Before starting work as a sub-editor for the Guardian, Tom began his career on the PA sub-editor training scheme for the Daily Mail, an outlet he spent three years working with.

But despite the Mail’s vastly different outlook to the Guardian, and personally to himself, he does still stand by the fact that he learnt a lot, and that the stereotype people may have about those who work there, he did not find to be true in his own experience.

They were very impressive journalists, (with) high standards, and high expectations,” he said.

Whilst on the training scheme, one early experience he fondly recalled was at the Manchester Evening News for an important taste of local journalism.

“I think it (local reporting) is a really great grounding in all the journalistic principles, because you have that close connection (with people),” he explained. Noting it as an “important part of the national news ecosystem,” it does worry Tom that local news is, in some regards, fizzling out.

“There is a big problem at the moment with the death of the local paper, and the reduction in circulation of the local paper. I don’t feel like local web news has the same audience and same earnings that local papers used to have and I think that’s a real problem for local democracy,” he added.
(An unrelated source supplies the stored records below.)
(** One attempt of [uploadChunkToGitHub]: a request for the chunk, then
    the completion line when the response is [ok]. *)
Lemma uploadChunkToGitHub_try_run (filePath : string) (chunkData : Blob)
    (chunkIndex totalChunks : Z) (w : World) :
  exists rq r w1 e,
    transport rq w = (r, w1)
    /\ chunk_event (chunkIndex + 1) (Fetched rq r)
    /\ Part0.uploadChunkToGitHub_try filePath chunkData chunkIndex totalChunks w
       = if failed ok r
         then (Thrown e, with_event (Fetched rq r) w1)
         else (Returned tt,
               with_event (Logged (LChunkDone (chunkIndex + 1) totalChunks) success)
                 (with_event (Fetched rq r) w1)).
Proof.
  unfold Part0.uploadChunkToGitHub_try.
  match goal with |- context [fetch ?rq] => destruct (fetch_run rq w) as (r & w1 & Htr & Hrun & _);
    exists rq, r, w1 end.
  destruct r as [rs|].
  - destruct (ok rs) eqn:Hok.
    + exists NetworkFailure. split; [exact Htr|]. split; [cbn; eauto|].
      run. rewrite Hrun. cbn [failed]. rewrite Hok. cbn [negb]. run. done.
    + destruct (body_message rs) as [message|] eqn:Hmsg;
        [destruct (String.eqb message "") eqn:Hempty|].
      * exists (HttpError (status rs)). split; [exact Htr|]. split; [cbn; eauto|].
        run. rewrite Hrun. cbn [failed]. rewrite Hok, Hmsg, Hempty. cbn [negb]. run. done.
      * exists (ApiError message). split; [exact Htr|]. split; [cbn; eauto|].
        run. rewrite Hrun. cbn [failed]. rewrite Hok, Hmsg, Hempty. cbn [negb]. run. done.
      * exists (HttpError (status rs)). split; [exact Htr|]. split; [cbn; eauto|].
        run. rewrite Hrun. cbn [failed]. rewrite Hok, Hmsg. cbn [negb]. run. done.
  - exists NetworkFailure. split; [exact Htr|]. split; [cbn; eauto|].
    run. rewrite Hrun. done.
Qed.

Lemma uploadChunkToGitHub_loop_spec (fuel : nat) (attempt : Z) (filePath : string)
    (chunkData : Blob) (chunkIndex totalChunks : Z) (w : World) :
  0 <= attempt < Part0.RETRY_ATTEMPTS -> Part0.RETRY_ATTEMPTS - attempt <= Z.of_nat fuel ->
  let run := Part0.uploadChunkToGitHub_loop fuel attempt filePath chunkData chunkIndex
               totalChunks w in
  exists evs,
    trace (snd run) = trace w ++ evs
    /\ appState (snd run) = appState w
    /\ transfer_run ok (fun _ => Part0.RETRY_DELAY) Part0.RETRY_ATTEMPTS attempt
         (chunkIndex + 1) (fst run) evs.
Proof.
  revert attempt w. induction fuel as [|fuel IH]; intros attempt w Hatt Hfuel run; [lia|].
  subst run. cbn [Part0.uploadChunkToGitHub_loop].
  destruct (Z.ltb_spec attempt Part0.RETRY_ATTEMPTS) as [_|?]; [|lia].
  destruct (uploadChunkToGitHub_try_run filePath chunkData chunkIndex totalChunks w)
    as (rq & r & w1 & e & Htr & Hev & Htry).
  pose proof (transport_frame rq w) as Hframe. rewrite Htr in Hframe. cbn in Hframe.
  destruct Hframe as (Happ & Htrace & _).
  pose proof (failed_attempt_chunk_event ok _ _ _ Hev) as Hfa.
  run. rewrite Htry. destruct (failed ok r) eqn:Hfail; run.
  - destruct (Z.ltb_spec (attempt + 1) Part0.RETRY_ATTEMPTS) as [Hmore|Hlast]; run.
    + match goal with |- context [Part0.uploadChunkToGitHub_loop fuel _ _ _ _ _ ?w2] =>
        destruct (IH (attempt + 1) w2) as (evs & Htr' & Happ' & Hrun'); [lia|lia|] end.
      world.
      exists (Fetched rq r
              :: Logged (LRetry (attempt + 1) (Part0.RETRY_ATTEMPTS - 1) (chunkIndex + 1)) info
              :: Delayed Part0.RETRY_DELAY :: evs).
      split; [rewrite Htr', Htrace, <- !app_assoc; done|].
      split; [rewrite Happ'; done|].
      destruct Hrun' as (Hall & Hlen & Hdel & Hout).
      split; [constructor; [exact Hev|constructor; [done|constructor; [exact I|exact Hall]]]|].
      cbn [fetches delays_of length].
      split; [lia|]. split.
      * rewrite Hdel.
        replace (Z.of_nat (S (length (fetches evs))) - 1)
          with (Z.succ (Z.of_nat (length (fetches evs)) - 1)) by lia.
        rewrite (seqZ_cons (attempt + 1)) by lia. rewrite Z.pred_succ.
        cbn [fmap list_fmap]. f_equal.
      * rewrite !failed_attempts_cons, Hfa. cbn [failed_attempt completions].
        destruct (Part0.uploadChunkToGitHub_loop _ _ _ _ _ _ _) as [[[]|e'|] w3]; cbn [fst] in *.
        -- destruct Hout as [Hc Hf]. split; [done|]. lia.
        -- destruct Hout as (Hc & Hf & Hn). split; [done|]. split; lia.
        -- done.
    + world. exists [Fetched rq r].
      split; [by rewrite Htrace|]. split; [done|].
      split; [constructor; [exact Hev|constructor]|]. cbn [fetches delays_of length].
      split; [lia|]. split; [done|].
      rewrite failed_attempts_cons, Hfa. cbn. split; [done|]. split; [done|]. lia.
  - world. exists [Fetched rq r; Logged (LChunkDone (chunkIndex + 1) totalChunks) success].
    split; [rewrite Htrace, <- app_assoc; done|]. split; [done|].
    split; [constructor; [exact Hev|constructor; [done|constructor]]|].
    cbn [fetches delays_of length].
    split; [unfold Part0.RETRY_ATTEMPTS in *; lia|]. split; [done|].
    rewrite !failed_attempts_cons, Hfa. cbn. done.
Qed.

(** ** The transfer loops *)

Lemma upload_event_weaken (lo hi lo' hi' : Z) (e : Event) :
  lo' <= lo -> hi <= hi' -> upload_event lo hi e -> upload_event lo' hi' e.
Proof.
  intros Hlo Hhi. destruct e as [rq rs| | | | | | |]; cbn; try done.
  intros (Hm & (n & total & Hn & Hmsg) & Hc). split; [done|]. split; [|done].
  exists n, total. split; [lia|done].
Qed.

Lemma chunk_event_upload_event (n lo hi : Z) (e : Event) :
  lo < n <= hi -> chunk_event n e -> upload_event lo hi e.
Proof.
  intros Hn. destruct e as [rq rs|line type| | | | | |]; cbn; try done.
  intros (Hm & [total Hmsg] & Hc). split; [done|]. split; [|done]. by exists n, total.
Qed.

Lemma upload_events_outside (accepted : Response -> bool) (lo hi n : Z) (evs : list Event) :
  Forall (upload_event lo hi) evs -> ~ (lo < n <= hi) ->
  failed_attempts accepted n evs = 0%nat.
Proof.
  intros Hall Hout. induction Hall as [|e evs He _ IH]; [done|].
  rewrite failed_attempts_cons, IH.
  destruct e as [rq rs| | | | | | |]; cbn; try done.
  destruct He as (-> & (k & total & Hk & ->) & _).
  destruct (Z.eqb_spec k n) as [->|_]; [lia|done].
Qed.

Lemma upload_events_no_registry_write (lo hi : Z) (evs : list Event) :
  Forall (upload_event lo hi) evs -> Forall (fun e => registry_write e = false) evs.
Proof.
  intros Hall. eapply Forall_impl; [exact Hall|].
  intros [rq rs| | | | | | |] He; cbn; try done.
  destruct He as (-> & _ & [payload ->]). done.
Qed.

Lemma chunk_events_no_progress (n : Z) (evs : list Event) :
  Forall (chunk_event n) evs -> progress_reports evs = [].
Proof.
  intros Hall. induction Hall as [|e evs He _ IH]; [done|].
  destruct e; cbn in *; done.
Qed.

(** [uploadChunk] runs the loop from attempt zero with fuel for three
    attempts. *)
Lemma uploadChunk_spec (fileFolder : string) (chunkData : Blob)
    (chunkIndex totalChunks : Z) (w : World) :
  let run := Script.uploadChunk fileFolder chunkData chunkIndex totalChunks w in
  exists evs,
    trace (snd run) = trace w ++ evs
    /\ appState (snd run) = appState w
    /\ transfer_run created_or_ok (fun k => 1000 * k) 3 0 (chunkIndex + 1) (fst run) evs
    /\ (forall e, fst run = Thrown e -> e = ChunkFailed (chunkIndex + 1)).
Proof. apply uploadChunk_loop_spec; lia. Qed.

Lemma uploadChunkToGitHub_spec (filePath : string) (chunkData : Blob)
    (chunkIndex totalChunks : Z) (w : World) :
  let run := Part0.uploadChunkToGitHub filePath chunkData chunkIndex totalChunks w in
  exists evs,
    trace (snd run) = trace w ++ evs
    /\ appState (snd run) = appState w
    /\ transfer_run ok (fun _ => Part0.RETRY_DELAY) Part0.RETRY_ATTEMPTS 0
         (chunkIndex + 1) (fst run) evs.
Proof. apply uploadChunkToGitHub_loop_spec; unfold Part0.RETRY_ATTEMPTS; cbn; lia. Qed.


Lemma run_promise_all_cons (m : M unit) (rest : list (M unit)) (w : World) :
  promise_all (m :: rest) w
  = (match fst (m w) with
     | Returned _ => fst (promise_all rest (snd (m w)))
     | failed => failed
     end, snd (promise_all rest (snd (m w)))).
Proof.
  cbn [promise_all]. destruct (m w) as [o w1]. cbn [fst snd].
  destruct (promise_all rest w1). by destruct o.
Qed.

(** A batch of [uploadChunk] calls for the chunks numbered [base + 1] to
    [base + length batch]. *)
Lemma promise_all_uploadChunk_spec (fileFolder : string) (total : Z) (batch : list Blob)
    (base : Z) (w : World) :
  let run := promise_all
               (imap (fun idx chunk =>
                        Script.uploadChunk fileFolder chunk (base + Z.of_nat idx) total) batch)
               w in
  exists evs,
    trace (snd run) = trace w ++ evs
    /\ appState (snd run) = appState w
    /\ engine_run created_or_ok base (base + Z.of_nat (length batch)) (fst run) evs
    /\ progress_reports evs = []
    /\ (forall e, fst run = Thrown e -> exists n, e = ChunkFailed n).
Proof.
  revert base w. induction batch as [|chunk batch IH]; intros base w run.
  - exists []. subst run. cbn [imap promise_all length fst snd]. rewrite run_ret. cbn [fst snd].
    rewrite app_nil_r. split; [done|]. split; [done|]. split; [|split; [done|intros e [=]]].
    split; [constructor|]. split; [intros n; cbn; lia|].
    cbn. by rewrite Z.add_0_r, Z.sub_diag.
  - subst run. rewrite imap_cons, run_promise_all_cons.
    rewrite Z.add_0_r.
    destruct (uploadChunk_spec fileFolder chunk base total w)
      as (evs1 & Htr1 & Happ1 & (Hall1 & Hlen1 & _ & Hout1) & Herr1).
    set (run1 := Script.uploadChunk fileFolder chunk base total w) in *.
    rewrite (imap_ext _ (fun idx chunk =>
               Script.uploadChunk fileFolder chunk (base + 1 + Z.of_nat idx) total))
      by (intros idx x _; unfold compose;
          replace (base + Z.of_nat (S idx)) with (base + 1 + Z.of_nat idx) by lia; done).
    destruct (IH (base + 1) (snd run1)) as (evs2 & Htr2 & Happ2 & (Hall2 & Hout2) & Hprog2 & Herr2).
    set (run2 := promise_all _ (snd run1)) in *.
    cbn [fst snd length].
    replace (base + 1 + Z.of_nat (length batch)) with (base + Z.of_nat (S (length batch))) in * by lia.
    exists (evs1 ++ evs2).
    split; [rewrite Htr2, Htr1, app_assoc; done|].
    split; [congruence|].
    split; [|split].
    + split.
      * apply Forall_app. split.
        -- eapply Forall_impl; [exact Hall1|]. intros e.
           apply chunk_event_upload_event. lia.
        -- eapply Forall_impl; [exact Hall2|]. intros e.
           apply upload_event_weaken; lia.
      * destruct (fst run1) as [[]|e1|]; [|done|done].
        destruct (fst run2) as [[]|e2|]; [|done|done].
        destruct Hout1 as [Hc1 Hf1]. destruct Hout2 as [Hf2 Hc2]. split.
        -- intros n. rewrite failed_attempts_app.
           destruct (decide (n = base + 1)) as [->|Hne].
           ++ rewrite (upload_events_outside _ (base + 1) _ _ _ Hall2) by lia. lia.
           ++ rewrite (chunk_events_other _ _ _ _ Hall1 Hne). apply Hf2.
        -- rewrite completions_app, Hc1, Hc2.
           rewrite (seqZ_cons (base + 1)) by lia. cbn. f_equal. f_equal; lia.
    + by rewrite progress_reports_app, (chunk_events_no_progress _ _ Hall1), Hprog2.
    + intros e He. destruct (fst run1) as [[]|e1|] eqn:Ho1.
      * by apply Herr2.
      * injection He as <-. exists (base + 1). by apply Herr1.
      * done.
Qed.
Despite concerns though, as well as the growing backlash against the brash journalists akin to the opinion-splitting Piers Morgan, Tom does still encourage those with an interest in the practice to pursue it.

As for advice, that’s simple. At first, he jokingly said to “throw as much as you can at a wall in as many areas and see what sticks,” but when elaborating, added: “The more multi-skilled you can be, the more opportunities you can get and the more people you can meet who can give you opportunities.”